Legislating the Future for Physical AI in Agile Manufacturing: A Risk-Tiered Governance Framework for Factory Outputs, Actions, and IP

Abstract

Agile manufacturing is progressively being based on Physical AI agents, embodied (embodied) or semi-embodied systems like industrial robot platforms, collaborative robots, mobile manipulators, vision-guided inspection stations, edge-AI controllers that sense, reason and act in complex IT/OT systems. These agents are not only producing digital artifacts such as work instructions, robotic or PLC code, and CAD/CAM toolpaths, but also executing physical processes, the breakdown of which may lead to safety incidents, defects in quality and intellectual leakage. This review explains why traditional, case-by-case legal frameworks, be it those based on the doctrine of copyright, product-liability, or enforcing workplace safety regulations, put a burden on the situations of probabilistic autonomy, periodic software updates, and global supply chains. The analysis reveals that scalable governance requires ex-ante provisions to ensure such action risk: intensive documentation, validation sites, systematic surveillance, traceability mechanisms and prompt responsive notice and action processes to challenged outputs and risky actions by suggesting to reconsider a broader concern of factory production and factory output as output-side infringement. The legislative-governance framework suggested preserves a three-level risk logic and in line with the manufacturing environment. Tier 1 mitigates high-risk risky behaviours, and, high-confidence spillage of guarded industrial artifacts (e.g. verbatim proprietary code or toolpaths). Tier 2 includes uncertain behaviors of medium risks and contestable similarity. Tier3 refers to the general strategies and non sensitive advice with low risk.
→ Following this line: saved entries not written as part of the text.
(* ===== verification/Vclock.v ===== *)
(** * Vector clocks (src/lib/vclock/vclock.h, src/lib/vclock/vclock.c)

    The record [vclock] is the C struct without its tree link; the array
    [lsn] may hold garbage at components whose bit in [map] is clear, as in C.
    A failed [assert()] and an access outside the array are [None].  [comp]
    reads a component the way the abstract clock has it: 0 when absent. *)

From S2P Require Import Prelude Bits.

Open Scope Z_scope.

Definition VCLOCK_MAX : Z := 32.
Definition VCLOCK_ORDER_UNDEFINED : Z := INT_MAX.

Record vclock := mk_vclock {
  vc_map : Z;            (** map of used components, uint32_t *)
  vc_signature : Z;      (** sum of all components, int64_t *)
  vc_lsn : list Z;       (** int64_t lsn[VCLOCK_MAX] *)
}.
#[export] Instance vclock_rebuild : Rebuild vclock :=
  fun v => mk_vclock (vc_map v) (vc_signature v) (vc_lsn v).

Definition guard_assert (b : bool) : option unit := if b then Some tt else None.

(** ** Operations of vclock.h *)

Definition vclock_create (v : vclock) : vclock :=
  v <| vc_signature := 0 |> <| vc_map := 0 |> <| vc_lsn ::= <[0%nat := 0]> |>.

Definition vclock_clear (v : vclock) : vclock :=
  v <| vc_signature := -1 |> <| vc_map := 0 |> <| vc_lsn ::= <[0%nat := 0]> |>.

Definition vclock_is_set (v : vclock) : bool := 0 <=? vc_signature v.

Definition vclock_get (v : vclock) (replica_id : Z) : option Z :=
  guard_assert (replica_id <? VCLOCK_MAX);;
  l ← vc_lsn v !! Z.to_nat replica_id;
  let mask := i64 (u64 (0 - Z.land (Z.shiftr (vc_map v) replica_id) 1)) in
  Some (Z.land mask l).

Definition map_set (m replica_id : Z) : Z :=
  u32 (Z.lor m (Z.shiftl 1 replica_id)).
Definition map_clear (m replica_id : Z) : Z :=
  u32 (Z.land m (Z.lnot (Z.shiftl 1 replica_id))).

Definition vclock_inc (v : vclock) (replica_id : Z) : option (Z * vclock) :=
  guard_assert (replica_id <? VCLOCK_MAX);;
  let id := Z.to_nat replica_id in
  let v :=
    if Z.land (Z.shiftr (vc_map v) replica_id) 1 =? 0 then
      v <| vc_lsn ::= <[id := 0]> |>
        <| vc_map ::= fun m => map_set m replica_id |>
    else v in
  let v := v <| vc_signature ::= fun s => i64 (s + 1) |> in
  l ← vc_lsn v !! id;
  Some (i64 (l + 1), v <| vc_lsn ::= <[id := i64 (l + 1)]> |>).

Definition vclock_reset (v : vclock) (replica_id lsn : Z) : option vclock :=
  guard_assert (0 <=? lsn);;
  guard_assert (replica_id <? VCLOCK_MAX);;
  g ← vclock_get v replica_id;
  let v := v <| vc_signature ::= fun s => i64 (s - g) |> in
  if lsn =? 0 then
    Some (v <| vc_map ::= fun m => map_clear m replica_id |>)
  else
    Some (v <| vc_lsn ::= <[Z.to_nat replica_id := lsn]> |>
            <| vc_map ::= fun m => map_set m replica_id |>
            <| vc_signature ::= fun s => i64 (s + lsn) |>).

(** [memcpy] of the header and of the first [max_pos] components. *)
Definition vclock_copy (dst src : vclock) : vclock :=
  let max_pos := Z.to_nat (VCLOCK_MAX - bit_clz_u32 (Z.lor (vc_map src) 1)) in
  mk_vclock (vc_map src) (vc_signature src)
    (take max_pos (vc_lsn src) ++ drop max_pos (vc_lsn dst)).

Definition vclock_size (v : vclock) : Z := bit_count_u32 (vc_map v).
Definition vclock_size_ignore0 (v : vclock) : Z :=
  bit_count_u32 (Z.land (vc_map v) (Z.lnot 1)).

(** The component ids a [bit_iterator] over a map visits. *)
Definition map_ids (m : Z) : option (list Z) := bit_positions (store_u32 m) true.

(** [vclock_foreach]: the (id, lsn) pairs [vclock_iterator_next] returns. *)
Record vclock_c := mk_vclock_c { c_id : Z; c_lsn : Z }.

Definition vclock_foreach (v : vclock) : option (list vclock_c) :=
  ids ← map_ids (vc_map v);
  mapM (fun id => l ← vc_lsn v !! Z.to_nat id; Some (mk_vclock_c id l)) ids.

Definition vclock_calc_sum (v : vclock) : option Z :=
  cs ← vclock_foreach v;
  Some (foldl (fun sum c => i64 (sum + c_lsn c)) 0 cs).

Definition vclock_sum (v : vclock) : Z := vc_signature v.

Definition vclock_follow (v : vclock) (replica_id lsn : Z)
    : option (Z * vclock) :=
  guard_assert (0 <=? lsn);;
  guard_assert (replica_id <? VCLOCK_MAX);;
  prev_lsn ← vclock_get v replica_id;
  guard_assert (prev_lsn <? lsn);;
  Some (prev_lsn,
        v <| vc_map ::= fun m => map_set m replica_id |>
          <| vc_lsn ::= <[Z.to_nat replica_id := lsn]> |>
          <| vc_signature ::= fun s => i64 (s + (lsn - prev_lsn)) |>).

(** [vclock_merge(dst, diff)]: both clocks after the call. *)
Fixpoint merge_loop (dst : vclock) (cs : list vclock_c) : option vclock :=
  match cs with
  | [] => Some dst
  | c :: cs =>
      g ← vclock_get dst (c_id c);
      '(_, dst) ← vclock_follow dst (c_id c) (i64 (g + c_lsn c));
      merge_loop dst cs
  end.
Definition vclock_merge (dst diff : vclock) : option (vclock * vclock) :=
  cs ← vclock_foreach diff;
  dst ← merge_loop dst cs;
  Some (dst, vclock_create diff).

Fixpoint compare_loop (a b : vclock) (le ge : bool) (ids : list Z) : option Z :=
  match ids with
  | [] =>
      Some (if ge && negb le then 1 else if le && negb ge then -1 else 0)
  | replica_id :: ids =>
      lsn_a ← vclock_get a replica_id;
      lsn_b ← vclock_get b replica_id;
      let le := le && (lsn_a <=? lsn_b) in
      let ge := ge && (lsn_b <=? lsn_a) in
      if negb ge && negb le then Some VCLOCK_ORDER_UNDEFINED
      else compare_loop a b le ge ids
  end.

(** Drop a leading component 0. *)
Definition skip_zero (ids : list Z) : list Z :=
  match ids with
  | replica_id :: rest => if replica_id =? 0 then rest else ids
  | [] => []
  end.

Definition vclock_compare_generic (a b : vclock) (ignore_zero : bool)
    : option Z :=
  ids ← map_ids (Z.lor (vc_map a) (vc_map b));
  compare_loop a b true true (if ignore_zero then skip_zero ids else ids).

Definition vclock_compare (a b : vclock) : option Z :=
  vclock_compare_generic a b false.
Definition vclock_compare_ignore0 (a b : vclock) : option Z :=
  vclock_compare_generic a b true.

Fixpoint lex_loop (a b : vclock) (ids : list Z) : option Z :=
  match ids with
  | [] => Some 0
  | replica_id :: ids =>
      lsn_a ← vclock_get a replica_id;
      lsn_b ← vclock_get b replica_id;
      if lsn_a <? lsn_b then Some (-1)
      else if lsn_b <? lsn_a then Some 1
      else lex_loop a b ids
  end.
Definition vclock_lex_compare (a b : vclock) : option Z :=
  ids ← map_ids (Z.lor (vc_map a) (vc_map b));
  lex_loop a b ids.

Fixpoint min_loop (a b : vclock) (ids : list Z) : option vclock :=
  match ids with
  | [] => Some a
  | replica_id :: ids =>
      lsn_a ← vclock_get a replica_id;
      lsn_b ← vclock_get b replica_id;
      if lsn_a <=? lsn_b then min_loop a b ids
      else a ← vclock_reset a replica_id lsn_b; min_loop a b ids
  end.
Definition vclock_min_ignore0 (a b : vclock) : option vclock :=
  ids ← map_ids (Z.lor (vc_map a) (vc_map b));
  min_loop a b (skip_zero ids).

(** ** Sets of clocks (vclock.c, [vclockset_t])

    The red-black tree comes from a library outside this repository.  A set is
    seen here as its clocks in tree order; [psearch] is the tree's proximity
    search and returns a position of that order. *)

Definition vclockset_node_compare (a b : vclock) : option Z :=
  res ← vclock_compare a b;
  Some (if res =? VCLOCK_ORDER_UNDEFINED then 0 else res).

Fixpoint match_loop (set : list vclock) (key : vclock) (n : nat)
    : option (option vclock) :=
  match n with
  | O => Some None
  | S n =>
      match set !! n with
      | None => None
      | Some m =>
          c ← vclock_compare m key;
          if c <=? 0 then Some (Some m) else match_loop set key n
      end
  end.

(** [n] clocks of the order are at or before the match [psearch] found. *)
Definition vclockset_match (psearch : list vclock -> vclock -> nat)
    (set : list vclock) (key : vclock) : option (option vclock) :=
  r ← match_loop set key (psearch set key);
  match r with
  | Some m => Some (Some m)
  | None => Some (head set)
  end.

(** ** The abstract clock *)

(** Component [id]: 0 when the clock does not have it. *)
Definition comp (v : vclock) (id : Z) : Z :=
  if Z.testbit (vc_map v) id then vc_lsn v !!! Z.to_nat id else 0.

Definition ids_all : list Z := seqZ 0 32.
Definition total_over (f : Z -> Z) (l : list Z) : Z := foldr (fun id s => f id + s) 0 l.
(** The exact sum of the components. *)
Definition total (v : vclock) : Z := total_over (comp v) ids_all.

(** Shape of a clock: the array has its size, the map its width, and the
    components are LSNs. *)
Record vclock_ok (v : vclock) : Prop := {
  ok_len : length (vc_lsn v) = 32%nat;
  ok_map : 0 <= vc_map v < 2 ^ 32;
  ok_comp : forall id, 0 <= id < 32 -> 0 <= comp v id <= INT64_MAX;
}.

(** Well-formed clock: the cached signature is the sum (modulo 2^64). *)
Definition vclock_wf (v : vclock) : Prop :=
  vclock_ok v /\ vc_signature v = i64 (total v).

(** Two clocks denote the same abstract clock. *)
#[export] Instance vclock_equiv : Equiv vclock := fun a b =>
  forall id, 0 <= id < 32 -> comp a id = comp b id.
#[export] Instance vclock_equivalence : Equivalence (≡@{vclock}).
Proof.
  split; unfold equiv, vclock_equiv.
  - done.
  - intros a b H id Hid. by rewrite H.
  - intros a b c H1 H2 id Hid. by rewrite H1, H2.
Qed.

(** ** Lemmas on 64-bit arithmetic and maps *)

Lemma i64_add_l a b : i64 (i64 a + b) = i64 (a + b).
Proof.
  unfold swrap. f_equal.
  replace ((a + 2 ^ (64 - 1)) mod 2 ^ 64 - 2 ^ (64 - 1) + b + 2 ^ (64 - 1))
    with ((a + 2 ^ (64 - 1)) mod 2 ^ 64 + b) by lia.
  rewrite Z.add_mod_idemp_l by lia. f_equal. lia.
Qed.

Lemma i64_sub_l a b : i64 (i64 a - b) = i64 (a - b).
Proof. rewrite <- Z.add_opp_r, i64_add_l. by rewrite Z.add_opp_r. Qed.

Lemma i64_small x : - 2 ^ 63 <= x <= INT64_MAX -> i64 x = x.
Proof. intros. apply swrap_small; unfold INT64_MAX in *; lia. Qed.

Lemma map_set_testbit m i k :
  0 <= m < 2 ^ 32 -> 0 <= i < 32 -> 0 <= k ->
  Z.testbit (map_set m i) k = (k =? i) || Z.testbit m k.
Proof.
  intros Hm Hi Hk. unfold map_set. rewrite uwrap_testbit by lia.
  rewrite Z.lor_spec, Z.shiftl_1_l, Z.pow2_bits_eqb, (Z.eqb_sym i k) by lia.
  destruct (Z.ltb_spec k 32); cbn [andb]; [apply orb_comm|].
  rewrite (testbit_above 32) by lia. by replace (k =? i) with false by lia.
Qed.

Lemma map_clear_testbit m i k :
  0 <= m < 2 ^ 32 -> 0 <= i < 32 -> 0 <= k ->
  Z.testbit (map_clear m i) k = negb (k =? i) && Z.testbit m k.
Proof.
  intros Hm Hi Hk. unfold map_clear. rewrite uwrap_testbit by lia.
  rewrite Z.land_spec, Z.lnot_spec, Z.shiftl_1_l, Z.pow2_bits_eqb, (Z.eqb_sym i k) by lia.
  destruct (Z.ltb_spec k 32); cbn [andb]; [apply andb_comm|].
  rewrite (testbit_above 32) by lia. by rewrite andb_false_r.
Qed.

Lemma map_set_range m i : 0 <= map_set m i < 2 ^ 32.
Proof. apply (uwrap_range 32). lia. Qed.
Lemma map_clear_range m i : 0 <= map_clear m i < 2 ^ 32.
Proof. apply (uwrap_range 32). lia. Qed.

(** ** Lemmas on components *)

Lemma lsn_lookup v id :
  vclock_ok v -> 0 <= id < 32 ->
  vc_lsn v !! Z.to_nat id = Some (vc_lsn v !!! Z.to_nat id).
Proof.
  intros Hok Hid. apply list_lookup_lookup_total_lt. rewrite ok_len by done. lia.
Qed.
The framework distributes tasks through the manufacturing AI chain of supply, such as model provider, integrator, plant deployer, and operator, in line with functional control, and relates technical capabilities (learning, perception, shared autonomy, multi-agent orchestration) to concrete governance controls (safety envelopes, change management, audit trails, rollback plans). We provide an engineering-grounded definition of Physical AI in factory perception–planning–control architectures, operationalize a three-tier governance model using measurable triggers and audit-ready evidence artifacts, and illustrate how the proposed controls integrate with safety-certified architectures via safety envelopes and versioned change management.